= Beginning of Section =
Lemma last_in_ids l y : list.last l = Some y -> ch_id y ∈ ids l.
Proof. intros El. apply (list_elem_of_fmap_2 ch_id l). by apply last_Some_elem_of in El. Qed.

(** Releasing the first chunk. *)
Lemma drop_head_spec g dl dflt c next tl :
  buf_ok g (mkbuf dl dflt (c :: next) tl) ->
  exists g', buf_chunk_free_unchecked g c = Ok g'
    /\ becomes g (mkbuf dl dflt (c :: next) tl) g'
         (mkbuf (dl - datalen c) dflt next (if bool_decide (tl = Some (ch_id c)) then None else tl))
         (chain_contents next).
Proof.
  intros [H1 H2 H3 H4 H5 H6 H7 H8]. simpl in *.
  apply Forall_cons_iff in H1 as [Hc H1]. apply list.NoDup_cons in H2 as [Hn H2].
  apply Forall_cons_iff in H3 as [_ H3]. pose proof (chain_alloc_nonneg next).
  unfold contents in H5. simpl in H5. rewrite contents_cons, zlen_app, (chunk_data_len c) in H5 by done.
  rewrite chunk_free_spec by (done || lia). eexists. split; [done|].
  destruct Hc as [Hd _ _ _]. split; [split| | |]; simpl; try done; try (unfold contents; simpl; lia).
  - subst tl. destruct next as [|x next]; [by rewrite bool_decide_eq_true_2|].
    rewrite bool_decide_eq_false_2; [done|]. intros E.
    change (list.last (c :: x :: next)) with (list.last (x :: next)) in E.
    destruct (list.last (x :: next)) as [y|] eqn:El; [|done]. injection E as E.
    apply Hn. rewrite <- E. by apply (last_in_ids (x :: next)).
  - split; simpl; [lia|lia|]. apply List.Forall_forall. auto.
Qed.

Lemma drain_loop_spec chain : forall g dl dflt tl n,
  buf_ok g (mkbuf dl dflt chain tl) -> 0 <= n <= dl ->
  exists g' b', drain_loop g dl n dflt chain tl = Ok (g', b')
    /\ becomes g (mkbuf dl dflt chain tl) g' b' (drop (Z.to_nat n) (chain_contents chain)).
Proof.
  induction chain as [|c next IH]; intros g dl dflt tl n Hok Hn.
  - pose proof (bo_len _ _ Hok) as Hl. unfold contents, chain_contents in Hl. simpl in Hl. rewrite zlen_nil in Hl.
    assert (n = 0) as -> by lia. simpl. do 2 eexists. split; [done|]. apply (becomes_refl _ _ Hok).
  - cbn [drain_loop]. destruct (Z.eqb_spec n 0) as [->|Hn0].
    { do 2 eexists. split; [done|]. apply (becomes_refl _ _ Hok). }
    pose proof (bo_chunks _ _ Hok) as Hcs. simpl in Hcs. apply Forall_cons_iff in Hcs as [Hc Hcs].
    pose proof (chunk_data_len c Hc) as Hd.
    destruct (Z.ltb_spec n (datalen c)) as [Hlt|Hge].
    + do 2 eexists. split; [done|]. destruct Hok as [K1 K2 K3 K4 K5 K6 K7 K8]. simpl in *.
      destruct (chunk_advance c n Hc) as [Hc' Hdata]; [lia|]. set (c' := mkchunk _ _ _ _ _ _) in *.
      assert (Hcont : chain_contents (c' :: next) = drop (Z.to_nat n) (chain_contents (c :: next))).
      { rewrite !contents_cons, Hdata. unfold zlen in Hd. by rewrite drop_app_le by lia. }
      split; [split| | |]; unfold contents; simpl; try done.
      * by constructor.
      * constructor; [|by apply Forall_cons_iff in K3 as [_ K3]]. simpl. by apply Forall_cons_iff in K3 as [K3 _].
      * rewrite K4. by destruct next.
      * rewrite Hcont, zlen_drop_le; unfold contents in K5; simpl in K5; lia.
      * lia.
      * split; simpl; unfold memlen; simpl; [lia|lia|]. apply List.Forall_forall. auto.
    + destruct (drop_head_spec _ _ _ _ _ _ Hok) as (g1 & -> & Hb). simpl.
      destruct (IH g1 (dl - datalen c) dflt (if bool_decide (tl = Some (ch_id c)) then None else tl) (n - datalen c))
        as (g2 & b2 & -> & Hb2); [apply (be_ok _ _ _ _ _ Hb)|lia|].
      do 2 eexists. split; [done|]. eapply becomes_trans; [exact Hb|].
      rewrite contents_cons, drop_zapp_add by lia. by rewrite Hd.
Qed.

(** [buf_drain] removes the first [n] bytes. *)
Lemma buf_drain_spec g b n :
  buf_ok g b -> 0 <= n <= zlen (contents b) ->
  exists g' b', buf_drain g b n = Ok (g', b') /\ becomes g b g' b' (drop (Z.to_nat n) (contents b)).
Proof.
  intros Hok Hn. pose proof (bo_len _ _ Hok) as Hl. unfold buf_drain. rewrite (proj2 (Z.leb_le _ _)) by lia.
  destruct b as [dl dflt chain tl]. apply drain_loop_spec; [done|simpl in *; lia].
Qed.

Lemma peek_loop_spec l n :
  Forall chunk_ok l -> 0 <= n <= zlen (chain_contents l) ->
  peek_loop l n = Ok (take (Z.to_nat n) (chain_contents l)).
Proof.
  intros Hok. revert n. induction Hok as [|c l Hc Hok IH]; intros n Hn.
  - change (zlen (chain_contents [])) with 0 in Hn. assert (n = 0) as -> by lia. done.
  - cbn [peek_loop]. destruct (Z.eqb_spec n 0) as [->|Hn0]; [done|].
    rewrite contents_cons, zlen_app, (chunk_data_len c Hc) in Hn. destruct Hc as [C1 C2 C3 C4].
    rewrite contents_cons. destruct (Z.ltb_spec (datalen c) n) as [H|H].
    + rewrite IH by lia. simpl. rewrite take_zapp_add; rewrite chunk_data_len by done; [done|lia].
    + rewrite Z.sub_diag, IH by (pose proof (zlen_nonneg (chain_contents l)); lia). simpl. rewrite app_nil_r.
      f_equal. unfold chunk_data at 1. rewrite take_app_le.
      * rewrite take_take. f_equal. lia.
      * assert (Hz := chunk_data_len c). unfold zlen, chunk_data in Hz. rewrite <- Nat2Z.id. rewrite Hz by done. lia.
Qed.

(** [buf_peek] reads the first [n] bytes. *)
Lemma buf_peek_spec g b n :
  buf_ok g b -> 0 <= n <= zlen (contents b) -> buf_peek b n = Ok (take (Z.to_nat n) (contents b)).
Proof.
  intros Hok Hn. pose proof (bo_len _ _ Hok) as Hl. unfold buf_peek. rewrite (proj2 (Z.leb_le _ _)) by lia.
  apply peek_loop_spec; [apply (bo_chunks _ _ Hok)|done].
Qed.

Lemma buf_get_bytes_spec g b n :
  buf_ok g b -> 0 <= n <= zlen (contents b) ->
  exists g' b', buf_get_bytes g b n = Ok (g', b', take (Z.to_nat n) (contents b))
    /\ becomes g b g' b' (drop (Z.to_nat n) (contents b)).
Proof.
  intros Hok Hn. unfold buf_get_bytes. rewrite (buf_peek_spec g) by done. simpl.
  destruct (buf_drain_spec g b n Hok Hn) as (g' & b' & -> & Hb). simpl.
  rewrite (proj2 (Z.leb_le _ _)) by (apply (bo_max _ _ (be_ok _ _ _ _ _ Hb))). eauto.
Qed.

Lemma free_chunks_spec l : forall g,
  Forall chunk_ok l -> chain_alloc l <= total_bytes_allocated_in_chunks g ->
  free_chunks g l = Ok (mkalloc (next_addr g) (total_bytes_allocated_in_chunks g - chain_alloc l)
                          (realloc_moves g) (now_stamp g)).
Proof.
  induction l as [|c l IH]; intros g Hok Ht; simpl.
  - rewrite Z.sub_0_r. by destruct g.
  - apply Forall_cons_iff in Hok as [Hc Hok]. simpl in Ht. pose proof (chain_alloc_nonneg l).
    rewrite chunk_free_spec by (done || lia). simpl. rewrite IH by (done || (simpl; lia)). simpl.
    do 2 f_equal. lia.
Qed.

Lemma buf_clear_spec g b :
  buf_ok g b -> exists g' b', buf_clear g b = Ok (g', b') /\ becomes g b g' b' [].
Proof.
  intros [H1 H2 H3 H4 H5 H6 H7 H8]. unfold buf_clear. rewrite free_chunks_spec by done. simpl.
  do 2 eexists. split; [done|]. split; simpl; try done; [apply empty_buf_ok; [done|simpl; lia]|].
  split; simpl; [lia|lia|constructor].
Qed.

(** ** Adding data *)

(** The size of the chunk that [buf_add_chunk_with_capacity] allocates. *)
Lemma new_chunk_size b capacity capped :
  0 < capacity -> (capped = true \/ capacity <= BUF_MAX_LEN) -> CHUNK_OVERHEAD < default_chunk_size b < SIZE_T_CEILING ->
  exists alloc, CHUNK_OVERHEAD < alloc < SIZE_T_CEILING
    /\ (capped = false -> CHUNK_ALLOC_SIZE capacity <= alloc)
    /\ forall g, (if CHUNK_ALLOC_SIZE capacity <? default_chunk_size b then
       chunk_new_with_alloc_size g (default_chunk_size b)
     else if capped && (MAX_CHUNK_ALLOC <? CHUNK_ALLOC_SIZE capacity) then
       chunk_new_with_alloc_size g MAX_CHUNK_ALLOC
     else
       let* sz := buf_preferred_chunk_size capacity in
       chunk_new_with_alloc_size g sz) = chunk_new_with_alloc_size g alloc.
Proof.
  intros H0 Hm Hd. destruct (Z.ltb_spec (CHUNK_ALLOC_SIZE capacity) (default_chunk_size b)) as [H|H].
  { exists (default_chunk_size b). split_and!; [lia|lia|lia|done]. }
  destruct (capped && _) eqn:E.
  { exists MAX_CHUNK_ALLOC. split_and!; try done. by intros ->. }
  assert (capacity <= BUF_MAX_LEN) as Hm'.
  { destruct Hm as [->|Hm]; [|done]. simpl in E. boolp. revert E.
    unfold MAX_CHUNK_ALLOC, CHUNK_ALLOC_SIZE, CHUNK_OVERHEAD, CHUNK_HEADER_LEN, SENTINEL_LEN, BUF_MAX_LEN, INT_MAX. lia. }
  assert (capacity <= SIZE_T_CEILING - CHUNK_OVERHEAD) as Hc.
  { unfold BUF_MAX_LEN, INT_MAX in Hm'. change (SIZE_T_CEILING - CHUNK_OVERHEAD) with 9223372036854775743. lia. }
  destruct (preferred_spec capacity) as (sz & Esz & Hsz & _ & _); [lia|done|].
  pose proof (preferred_max _ _ (Z.lt_le_incl _ _ H0) Esz) as Hmax.
  exists sz. split_and!; [| |done|by rewrite Esz].
  - unfold CHUNK_ALLOC_SIZE in *. lia.
  - revert Hmax. unfold BUF_MAX_LEN, INT_MAX, MAX_CHUNK_ALLOC, CHUNK_ALLOC_SIZE, CHUNK_OVERHEAD,
      CHUNK_HEADER_LEN, SENTINEL_LEN, SIZE_T_CEILING in *. lia.
Qed.

(** A chunk appended to the chain. *)
Lemma append_chunk_ok g g' b c :
  buf_ok g b -> chunk_ok c -> ch_id c = next_addr g ->
  next_addr g < next_addr g' ->
  total_bytes_allocated_in_chunks g' = total_bytes_allocated_in_chunks g + CHUNK_ALLOC_SIZE (memlen c) ->
  chunk_data c = [] ->
  becomes g b g' (mkbuf (b_datalen b) (default_chunk_size b) (head b ++ [c]) (Some (ch_id c))) (contents b).
Proof.
  intros [H1 H2 H3 H4 H5 H6 H7 H8] Hc Hid Hn Ht Hd.
  assert (Hcont : chain_contents (head b ++ [c]) = contents b).
  { rewrite contents_app, contents_one, Hd. apply app_nil_r. }
  split; [split| | |]; simpl; try done; unfold contents; simpl; rewrite ?Hcont; try done.
  - apply Forall_app. split; [done|]. by constructor.
  - rewrite ids_app. apply list.NoDup_app. split_and!; [done| |apply NoDup_singleton].
    intros i Hi Hi'. apply list_elem_of_singleton in Hi'. subst i. rewrite Hid in Hi. by apply ids_fresh in H3.
  - apply Forall_app. split; [|constructor; [lia|constructor]].
    apply (Forall_weaken _ _ _ H3). intros x Hx. lia.
  - by rewrite list.last_snoc.
  - rewrite chain_alloc_app. simpl. lia.
  - split; [lia| |].
    + rewrite chain_alloc_app. simpl. lia.
    + rewrite ids_app. apply Forall_app. split; [apply List.Forall_forall; auto|].
      constructor; [right; lia|constructor].
Qed.

(** [buf_add_chunk_with_capacity] gives the buffer a tail with room and keeps its data. *)
Lemma buf_add_chunk_spec g b capacity capped :
  buf_ok g b -> 0 < capacity <= BUF_MAX_LEN ->
  exists g' b' c, buf_add_chunk_with_capacity g b capacity capped = Ok (g', b')
    /\ becomes g b g' b' (contents b)
    /\ head b' = head b ++ [c] /\ 0 < CHUNK_REMAINING_CAPACITY c
    /\ (capped = false -> capacity <= CHUNK_REMAINING_CAPACITY c).
Proof.
  intros Hok [Hc Hm]. unfold buf_add_chunk_with_capacity.
  destruct (new_chunk_size b capacity capped Hc (or_intror Hm) (bo_dflt _ _ Hok)) as (alloc & Ha & Hcap & ->).
  destruct (chunk_new_spec g alloc Ha) as (c & -> & Hco & Hcd & Hid & Hml & Hdl & Hoff). simpl.
  set (c' := mkchunk (ch_id c) (datalen c) (DBG_alloc c) (data_off c) (now_stamp g) (mem c)).
  assert (Hco' : chunk_ok c') by (destruct Hco; by split).
  assert (Hb : becomes g b (mkalloc (next_addr g + 1) (total_bytes_allocated_in_chunks g + alloc)
             (realloc_moves g) (now_stamp g))
             (mkbuf (b_datalen b) (default_chunk_size b) (head b ++ [c']) (Some (ch_id c'))) (contents b)).
  { apply append_chunk_ok; simpl; try done; try lia. unfold memlen, CHUNK_ALLOC_SIZE in *. simpl. lia. }
  assert (Hroom : 0 < CHUNK_REMAINING_CAPACITY c' /\ (capped = false -> capacity <= CHUNK_REMAINING_CAPACITY c')).
  { unfold CHUNK_REMAINING_CAPACITY, memlen, CHUNK_ALLOC_SIZE in *. simpl.
    split; [lia|]. intros E. specialize (Hcap E). lia. }
  destruct (decide (head b = [])) as [E|E].
  - rewrite (buf_ok_empty _ _ Hok E), E in *. do 3 eexists. split; [done|]. split; [exact Hb|]. done.
  - destruct (buf_ok_tail _ _ Hok E) as (l & t & E1 & E2 & Hn & _). rewrite E2.
    assert (match head b with [] => false | _ => true end = true) as -> by (by destruct (head b)).
    assert (set_next (ch_id t) (head b) [c'] = Ok (head b ++ [c'])) as ->.
    { rewrite E1, set_next_last by done. f_equal. lassoc. }
    simpl.
    do 3 eexists. split; [done|]. split; [exact Hb|]. done.
Qed.

(** Bytes written into the tail chunk. *)
Lemma write_tail_ok g b l t s :
  buf_ok g b -> head b = l ++ [t] -> ch_id t ∉ ids l -> zlen s <= CHUNK_REMAINING_CAPACITY t ->
  zlen (contents b) + zlen s <= BUF_MAX_LEN ->
  exists t', chunk_write t s = Ok t'
    /\ becomes g b g (mkbuf (b_datalen b + zlen s) (default_chunk_size b) (upd_chunk (ch_id t) t' (head b)) (tail b))
         (contents b ++ s).
Proof.
  intros [H1 H2 H3 H4 H5 H6 H7 H8] E Hn Hs Hm. unfold contents in *. rewrite E in *.
  apply Forall_app in H1 as [Hl Ht]. apply Forall_cons_iff in Ht as [Ht _].
  destruct (chunk_write_spec t s Ht Hs) as (t' & Ew & Ht' & Hd & Hid & Hml & _).
  exists t'. split; [done|]. rewrite upd_chunk_last by done.
  assert (Hi : ids (l ++ [t']) = ids (l ++ [t])) by (rewrite !ids_app; simpl; by rewrite Hid).
  assert (Hal : chain_alloc (l ++ [t']) = chain_alloc (l ++ [t])) by (rewrite !chain_alloc_app; simpl; by rewrite Hml).
  assert (Hcont : chain_contents (l ++ [t']) = chain_contents (l ++ [t]) ++ s).
  { rewrite !contents_app, !contents_one, Hd. lassoc. }
  split; [split| | |]; unfold contents; simpl; rewrite ?Hcont, ?Hi, ?Hal; try done.
  - apply Forall_app. split; [done|by constructor].
  - apply Forall_app in H3 as [K1 K2]. apply Forall_app. split; [done|].
    apply Forall_cons_iff in K2 as [K2 _]. constructor; [lia|constructor].
  - rewrite H4, !list.last_snoc. simpl. by rewrite Hid.
  - zlia.
  - zlia.
  - rewrite E. split; rewrite ?Hal, ?Hi; [lia|lia|]. apply List.Forall_forall. auto.
Qed.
= End of Section =
**TASK OBJECTIVE**
Above are the entries. Copy exactly the part that opens with the line containing "split; [split| | |]; unfold contents; simpl; try" and closes with the line containing "by destruct next.", and no more.

**RESPONSE FOR THIS EXERCISE**
      split; [split| | |]; unfold contents; simpl; try done.
      * by constructor.
      * constructor; [|by apply Forall_cons_iff in K3 as [_ K3]]. simpl. by apply Forall_cons_iff in K3 as [K3 _].
      * rewrite K4. by destruct next.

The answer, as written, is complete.